Stored data:

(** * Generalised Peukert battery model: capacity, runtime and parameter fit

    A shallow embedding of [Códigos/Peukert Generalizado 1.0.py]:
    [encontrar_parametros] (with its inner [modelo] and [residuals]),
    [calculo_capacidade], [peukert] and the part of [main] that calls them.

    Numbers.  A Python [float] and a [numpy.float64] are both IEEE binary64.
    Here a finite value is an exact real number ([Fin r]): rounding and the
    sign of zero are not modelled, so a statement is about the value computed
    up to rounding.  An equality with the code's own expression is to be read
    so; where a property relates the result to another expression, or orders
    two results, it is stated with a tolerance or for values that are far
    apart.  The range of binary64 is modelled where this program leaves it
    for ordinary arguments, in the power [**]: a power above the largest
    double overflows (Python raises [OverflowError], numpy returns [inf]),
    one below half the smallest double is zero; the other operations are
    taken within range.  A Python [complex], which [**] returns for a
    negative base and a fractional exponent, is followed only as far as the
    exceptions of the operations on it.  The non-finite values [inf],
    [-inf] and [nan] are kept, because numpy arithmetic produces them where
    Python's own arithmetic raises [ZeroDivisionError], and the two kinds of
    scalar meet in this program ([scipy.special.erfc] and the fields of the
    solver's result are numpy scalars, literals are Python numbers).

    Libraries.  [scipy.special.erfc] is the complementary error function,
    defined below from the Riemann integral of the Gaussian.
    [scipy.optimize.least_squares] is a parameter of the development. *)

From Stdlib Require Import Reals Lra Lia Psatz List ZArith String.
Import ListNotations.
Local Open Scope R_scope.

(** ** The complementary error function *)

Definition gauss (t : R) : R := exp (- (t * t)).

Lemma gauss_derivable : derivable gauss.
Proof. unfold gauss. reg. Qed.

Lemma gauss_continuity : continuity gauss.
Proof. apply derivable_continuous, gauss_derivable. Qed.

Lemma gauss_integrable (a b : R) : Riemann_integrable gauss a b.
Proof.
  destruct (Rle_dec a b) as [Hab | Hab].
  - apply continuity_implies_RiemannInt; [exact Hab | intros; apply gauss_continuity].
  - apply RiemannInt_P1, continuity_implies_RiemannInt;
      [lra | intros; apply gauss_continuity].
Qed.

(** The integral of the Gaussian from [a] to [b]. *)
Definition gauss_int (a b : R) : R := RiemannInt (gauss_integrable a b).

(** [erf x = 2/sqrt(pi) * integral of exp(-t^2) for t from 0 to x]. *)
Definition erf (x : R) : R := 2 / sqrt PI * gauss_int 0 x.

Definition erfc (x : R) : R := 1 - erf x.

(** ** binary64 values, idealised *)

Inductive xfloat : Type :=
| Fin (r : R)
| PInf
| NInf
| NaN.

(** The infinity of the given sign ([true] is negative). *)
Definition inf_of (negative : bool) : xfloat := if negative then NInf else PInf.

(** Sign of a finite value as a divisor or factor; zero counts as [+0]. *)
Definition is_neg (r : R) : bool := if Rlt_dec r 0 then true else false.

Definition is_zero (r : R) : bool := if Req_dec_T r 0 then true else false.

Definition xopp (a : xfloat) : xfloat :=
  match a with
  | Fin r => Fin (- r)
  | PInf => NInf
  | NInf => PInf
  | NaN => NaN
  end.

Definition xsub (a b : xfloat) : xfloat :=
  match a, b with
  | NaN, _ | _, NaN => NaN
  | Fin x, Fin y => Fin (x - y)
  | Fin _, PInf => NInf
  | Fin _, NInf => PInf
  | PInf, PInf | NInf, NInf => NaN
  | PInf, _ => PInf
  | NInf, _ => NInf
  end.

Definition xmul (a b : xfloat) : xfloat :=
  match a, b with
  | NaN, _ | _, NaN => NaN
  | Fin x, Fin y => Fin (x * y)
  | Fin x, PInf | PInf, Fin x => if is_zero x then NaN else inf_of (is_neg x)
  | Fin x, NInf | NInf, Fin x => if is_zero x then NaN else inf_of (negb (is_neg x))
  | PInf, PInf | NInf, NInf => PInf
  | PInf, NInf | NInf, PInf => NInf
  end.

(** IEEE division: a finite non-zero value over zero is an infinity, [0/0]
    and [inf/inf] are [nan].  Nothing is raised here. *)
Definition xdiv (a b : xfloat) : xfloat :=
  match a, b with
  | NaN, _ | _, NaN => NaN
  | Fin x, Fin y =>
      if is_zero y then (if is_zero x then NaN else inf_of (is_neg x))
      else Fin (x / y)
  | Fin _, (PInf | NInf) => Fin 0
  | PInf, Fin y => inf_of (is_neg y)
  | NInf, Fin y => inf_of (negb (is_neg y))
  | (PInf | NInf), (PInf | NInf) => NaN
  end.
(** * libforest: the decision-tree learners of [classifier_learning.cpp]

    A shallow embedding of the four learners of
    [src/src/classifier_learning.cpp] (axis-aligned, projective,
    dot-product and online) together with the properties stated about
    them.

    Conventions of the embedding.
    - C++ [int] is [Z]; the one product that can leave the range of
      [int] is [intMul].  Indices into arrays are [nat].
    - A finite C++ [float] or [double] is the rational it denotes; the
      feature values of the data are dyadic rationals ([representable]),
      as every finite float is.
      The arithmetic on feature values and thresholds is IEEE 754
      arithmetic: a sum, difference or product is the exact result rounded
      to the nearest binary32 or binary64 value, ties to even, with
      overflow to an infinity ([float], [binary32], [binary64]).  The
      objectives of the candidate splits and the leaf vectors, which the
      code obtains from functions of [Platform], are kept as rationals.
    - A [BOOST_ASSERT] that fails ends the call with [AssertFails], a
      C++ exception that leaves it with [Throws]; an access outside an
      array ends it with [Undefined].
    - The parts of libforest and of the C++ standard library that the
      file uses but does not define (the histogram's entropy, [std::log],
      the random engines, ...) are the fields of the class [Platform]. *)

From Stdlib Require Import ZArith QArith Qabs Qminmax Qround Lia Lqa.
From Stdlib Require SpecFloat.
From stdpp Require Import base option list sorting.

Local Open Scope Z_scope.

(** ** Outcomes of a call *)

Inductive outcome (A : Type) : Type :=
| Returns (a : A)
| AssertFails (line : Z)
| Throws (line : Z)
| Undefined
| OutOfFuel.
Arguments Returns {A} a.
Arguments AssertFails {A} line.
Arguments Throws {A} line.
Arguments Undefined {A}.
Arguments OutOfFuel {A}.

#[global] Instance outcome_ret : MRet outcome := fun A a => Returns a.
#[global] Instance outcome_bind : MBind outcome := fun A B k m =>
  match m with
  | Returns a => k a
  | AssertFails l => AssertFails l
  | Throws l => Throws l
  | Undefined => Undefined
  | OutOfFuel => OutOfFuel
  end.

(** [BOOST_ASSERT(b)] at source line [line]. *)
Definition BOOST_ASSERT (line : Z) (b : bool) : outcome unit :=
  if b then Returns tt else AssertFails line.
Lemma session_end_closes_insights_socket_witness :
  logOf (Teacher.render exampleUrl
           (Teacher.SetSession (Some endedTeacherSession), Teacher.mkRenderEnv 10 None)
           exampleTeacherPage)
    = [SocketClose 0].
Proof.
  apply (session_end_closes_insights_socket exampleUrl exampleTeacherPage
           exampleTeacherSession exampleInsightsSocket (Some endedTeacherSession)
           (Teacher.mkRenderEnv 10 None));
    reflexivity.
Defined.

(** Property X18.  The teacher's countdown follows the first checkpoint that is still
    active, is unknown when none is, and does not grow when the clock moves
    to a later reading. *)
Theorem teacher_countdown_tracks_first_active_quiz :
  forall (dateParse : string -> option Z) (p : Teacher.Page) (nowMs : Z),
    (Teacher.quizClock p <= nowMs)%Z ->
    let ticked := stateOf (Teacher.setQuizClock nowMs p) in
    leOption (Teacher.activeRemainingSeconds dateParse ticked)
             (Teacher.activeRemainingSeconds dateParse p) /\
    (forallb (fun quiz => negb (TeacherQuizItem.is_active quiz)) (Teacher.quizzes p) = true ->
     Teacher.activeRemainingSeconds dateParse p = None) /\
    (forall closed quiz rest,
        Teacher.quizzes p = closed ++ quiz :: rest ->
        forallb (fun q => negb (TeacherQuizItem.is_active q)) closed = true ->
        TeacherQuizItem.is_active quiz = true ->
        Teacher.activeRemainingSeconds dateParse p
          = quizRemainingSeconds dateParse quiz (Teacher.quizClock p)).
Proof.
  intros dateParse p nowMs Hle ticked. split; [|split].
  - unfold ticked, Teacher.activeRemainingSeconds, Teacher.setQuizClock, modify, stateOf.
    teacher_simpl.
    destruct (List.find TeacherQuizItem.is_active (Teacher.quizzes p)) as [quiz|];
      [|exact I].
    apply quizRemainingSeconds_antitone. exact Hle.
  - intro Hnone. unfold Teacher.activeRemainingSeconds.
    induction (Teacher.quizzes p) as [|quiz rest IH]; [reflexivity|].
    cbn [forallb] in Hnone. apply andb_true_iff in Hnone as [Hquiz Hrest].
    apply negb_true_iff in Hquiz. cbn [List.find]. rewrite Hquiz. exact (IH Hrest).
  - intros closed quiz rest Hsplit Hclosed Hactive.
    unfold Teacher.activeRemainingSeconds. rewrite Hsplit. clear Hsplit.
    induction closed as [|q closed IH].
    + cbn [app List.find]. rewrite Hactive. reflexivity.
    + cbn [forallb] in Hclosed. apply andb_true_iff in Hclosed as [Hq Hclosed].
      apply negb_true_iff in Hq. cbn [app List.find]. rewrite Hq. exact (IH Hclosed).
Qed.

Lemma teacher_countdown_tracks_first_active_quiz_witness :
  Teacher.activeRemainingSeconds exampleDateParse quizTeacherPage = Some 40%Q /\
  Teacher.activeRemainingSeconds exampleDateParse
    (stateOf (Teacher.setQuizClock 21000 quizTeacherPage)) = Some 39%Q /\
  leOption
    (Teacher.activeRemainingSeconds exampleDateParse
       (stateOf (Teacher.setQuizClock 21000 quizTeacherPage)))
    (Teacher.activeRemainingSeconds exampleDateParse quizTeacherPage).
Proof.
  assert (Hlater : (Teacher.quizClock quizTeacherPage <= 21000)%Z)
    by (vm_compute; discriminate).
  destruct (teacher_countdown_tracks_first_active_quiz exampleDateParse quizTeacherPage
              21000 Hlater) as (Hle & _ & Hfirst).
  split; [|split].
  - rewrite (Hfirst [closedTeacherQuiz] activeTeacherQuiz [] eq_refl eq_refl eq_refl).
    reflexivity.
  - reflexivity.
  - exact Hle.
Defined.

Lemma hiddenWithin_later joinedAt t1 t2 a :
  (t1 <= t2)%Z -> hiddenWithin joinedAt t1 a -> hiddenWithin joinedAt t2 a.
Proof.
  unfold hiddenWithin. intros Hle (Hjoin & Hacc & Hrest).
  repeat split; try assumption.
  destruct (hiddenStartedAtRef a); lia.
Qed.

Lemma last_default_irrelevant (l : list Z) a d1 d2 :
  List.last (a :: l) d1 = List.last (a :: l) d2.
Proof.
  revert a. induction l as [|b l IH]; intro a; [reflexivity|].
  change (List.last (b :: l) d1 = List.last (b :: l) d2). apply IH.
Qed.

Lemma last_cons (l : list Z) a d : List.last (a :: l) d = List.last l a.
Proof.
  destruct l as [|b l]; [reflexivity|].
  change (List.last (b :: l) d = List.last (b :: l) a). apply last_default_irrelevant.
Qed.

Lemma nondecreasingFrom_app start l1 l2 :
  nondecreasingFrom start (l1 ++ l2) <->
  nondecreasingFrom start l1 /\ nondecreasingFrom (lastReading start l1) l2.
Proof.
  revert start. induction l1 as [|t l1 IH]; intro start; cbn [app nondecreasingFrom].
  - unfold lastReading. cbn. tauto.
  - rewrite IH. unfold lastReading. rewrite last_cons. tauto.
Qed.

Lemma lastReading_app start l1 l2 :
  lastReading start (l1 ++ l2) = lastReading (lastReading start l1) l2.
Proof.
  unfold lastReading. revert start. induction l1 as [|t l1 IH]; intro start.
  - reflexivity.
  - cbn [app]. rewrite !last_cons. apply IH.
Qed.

Exercise brief: Your task is to retype the entries verbatim, starting with the line that holds "Definition xmul (a" and stopping after the line that holds "NInf, NInf => PInf".

Response box:
Definition xmul (a b : xfloat) : xfloat :=
  match a, b with
  | NaN, _ | _, NaN => NaN
  | Fin x, Fin y => Fin (x * y)
  | Fin x, PInf | PInf, Fin x => if is_zero x then NaN else inf_of (is_neg x)
  | Fin x, NInf | NInf, Fin x => if is_zero x then NaN else inf_of (negb (is_neg x))
  | PInf, PInf | NInf, NInf => PInf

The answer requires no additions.